Four years ago, running NHS Choices cost around £45m in a year. That is now down to around £18m and is expected to decrease further to around £12m.

Coulthard explained that NHS England has been working hard to ensure SMEs know about its plans for NHS Choices and how to get involved.

He argued it has "done a pretty good job" at this and it will continue to engage. Some smaller contracts that are part of the NHS Choices spend have already been awarded to SMEs and others are expected.

Coulthard went on to describe the Health and Social Care Digital Service as the collective noun for around 80 online services, both patient-facing and professional-facing.

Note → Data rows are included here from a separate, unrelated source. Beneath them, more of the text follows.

(** ** Properties *)

(** C33: static records are answered exactly.  After any history of queries and
    reloads, a query is answered from the files in force: those read when the
    directories were last looked at (by the first query, and then by the first
    query after two seconds) and found changed.  The query is left to others when
    no unmasked file among them has a record of its name, without case and final
    dots.  Otherwise the response matches the query and parses, to its end, as
    exactly the records the files describe for that name of the asked class and
    type and CNAMEs, without duplicates, owned by the question's name with TTL 0;
    it is an error exactly when they do not fit in 65535 octets. *)
Theorem static_answer_exact directories history fs fs' now query h labels t c stop :
  answerable query h labels t c stop → Forall visit_ok history → files_ok fs' →
  let s := foldl after_visit (static_records_new true directories) history in
  let r := (static_answer fs fs' now query s).1 in
  let has := snapshot_says (in_force directories (history ++ [Asked fs fs' now query]))
               (name_text (labels_name labels)) in
  (r = Ok None ∧ ∀ record, ¬ has record) ∨
  (∃ record, has record) ∧ ∃ xs : list (StaticRecord * bytes),
    NoDup xs.*1 ∧ Forall (λ x, x.2 = st_rdata x.1) xs ∧
    (∀ record, record ∈ xs.*1 ↔ has record ∧ asked_for t c record) ∧
    if decide (fits stop 0 xs)
    then ∃ p, r = Ok (Some p) ∧ answered query h labels t c stop (static_flags (h_flags h)) 0 xs p
    else r = Err ResponseTooLarge.
Proof.
  intros Ha Hh Hfs s r has; pose proof (history_follows directories history Hh) as Hf; fold s in Hf.
  assert (database_ok (sr_records s)) as Hdb.
  { destruct Hf as [_ _ _ Hs]; destruct (foldl _ _ _).2 as [sn|]; [|destruct Hs as [-> _]; apply map_Forall_empty].
    destruct Hs as (-> & _ & Hok); by apply load_selected_files_ok. }
  destruct (static_answer_spec fs fs' now query h labels t c stop s) as (r' & Hr & _ & Hm);
    [done..|apply Hf|].
  unfold r; rewrite Hr; cbn [fst]; pose proof (refresh_follows _ _ _ fs fs' now query Hf Hfs) as Hf'.
  destruct (snapshot_records _ _ (name_text (labels_name labels)) (fo_snapshot _ _ _ Hf')) as [Hd Hrec].
  assert (∀ x, snapshot_says (next_in_force directories (foldl (next_in_force directories) (None, None) history)
    (Asked fs fs' now query)).2 (name_text (labels_name labels)) x ↔ has x) as Hhas.
  { intros x; unfold has, in_force; by rewrite foldl_snoc. }
  setoid_rewrite Hhas in Hrec; clear Hhas; unfold has_record in Hrec.
  destruct (sr_records (refresh_if_due fs fs' now s) !! _) as [rrset|] eqn:Hl; cycle 1.
  { left; split; [done|]; intros record Hrec'%Hrec; by apply elem_of_nil in Hrec'. }
  right; cbn in Hrec; apply Hd in Hl as [Hnd Hne]; split.
  { destruct rrset as [|x rrset]; [done|]; exists x; apply Hrec; by left. }
  set (q := mk_question (labels_name labels) t c stop) in *.
  exists (static_answers q rrset); unfold static_answers at 1 2 3.
  rewrite <- list_fmap_compose, list_fmap_id; split_and!; [..|exact Hm].
  - by apply NoDup_ListNoDup, List.NoDup_filter, NoDup_ListNoDup.
  - by apply Forall_fmap, Forall_true.
  - intros record; rewrite list_elem_of_In, List.filter_In, <- list_elem_of_In, Hrec.
    by unfold q; rewrite static_selected_iff.
Qed.

Definition example_rr_directory : path := abs_path ["etc"; "systemd"; "resolve"; "static.d"].
Definition example_rr_text : str :=
  to_json (object [(lit "key", object [(lit "name", String (lit "X.y.")); (lit "type", Number 1)]);
                   (lit "address", String (lit "192.0.2.7"))]).
Definition example_rr_fs : rr_filesystem := {|
  rr_directory d := if bool_decide (d = example_rr_directory) then DirEntries [inr (lit "a.rr")]
                    else DirMissing;
  rr_symlink_metadata _ := inr (mk_metadata false true 60 None);
  rr_metadata _ := inr (mk_metadata false true 60 None);
  rr_read_link _ := None;
  rr_file _ := FileText example_rr_text;
|}.
Definition example_rr_files : list SelectedFile :=
  [mk_selected (path_join example_rr_directory (lit "a.rr")) false].
Definition example_static_record : StaticRecord := mk_static 1 1 [192; 0; 2; 7].

(** A query at the start, and one three seconds later. *)
Definition example_history : list visit := [Asked example_rr_fs example_rr_fs 0 example_query].

Lemma static_answer_exact_witness :
  let s := foldl after_visit (static_records_new true [example_rr_directory]) example_history in
  let sn := in_force [example_rr_directory]
    (example_history ++ [Asked example_rr_fs example_rr_fs (3 * second) example_query]) in
  ∃ xs : list (StaticRecord * bytes), (∀ record, record ∈ xs.*1 ↔
      snapshot_says sn (name_text (labels_name [[120]; [121]])) record ∧ asked_for 1 1 record) ∧
    ∃ p, (static_answer example_rr_fs example_rr_fs (3 * second) example_query s).1 = Ok (Some p) ∧
      answered example_query example_header [[120]; [121]] 1 1 21
        (static_flags (h_flags example_header)) 0 xs p.
Proof.
  intros s sn.
  assert (files_ok example_rr_fs) as Hfs by (intros p text [= <-]; by apply str_okb_ok; vm_compute).
  destruct (static_answer_exact [example_rr_directory] example_history example_rr_fs example_rr_fs (3 * second)
    example_query example_header [[120]; [121]] 1 1 21) as [[Hr _]|(_ & xs & _ & _ & Hx & Hr)].
  - exact example_query_answerable.
  - by constructor.
  - exact Hfs.
  - by vm_compute in Hr.
  - exists xs; split; [exact Hx|]; revert Hr; case_decide; [done|].
    intros Hr; by vm_compute in Hr.
Defined.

The intent is to make NHS Choices more patient-centric and focused on patient needs, but there are no current plans to re-brand the site. 

"At the heart of the beta version is a different mindset, which is inclusive not exclusive, designed to be centred around individuals and their needs," he said. "Two years ago Choices didn't really have a mobile offer; today I would say we are almost there."

NHS England head of digital experience and strategy, Arif Govani, said the organisation is doing a significant round of user research surveys and testing in order to collate a wide range of feedback on the beta site.

The beta version is live and shows off two new features; one is the GP choice tool which allows patients to enter their postcode to find a local GP, with information then displayed showing their list size, number of GPs and star rating.

Govani said this also allows patients to dig deeper to search for practices that have a number of patients with a certain condition or other preferences. 

The second is a new mobile-friendly version of the urgent care finder, which takes advantage of location tools to show patients on their phones where a nearest service is and how to get there.

Underpinning the beta version is a set of open application programme interfaces that allow companies to access and present the data held within the tool to patients in different ways.

"We ask the users what is it you want and then create, test and improve; that's the mindset we want to adopt," said Govani.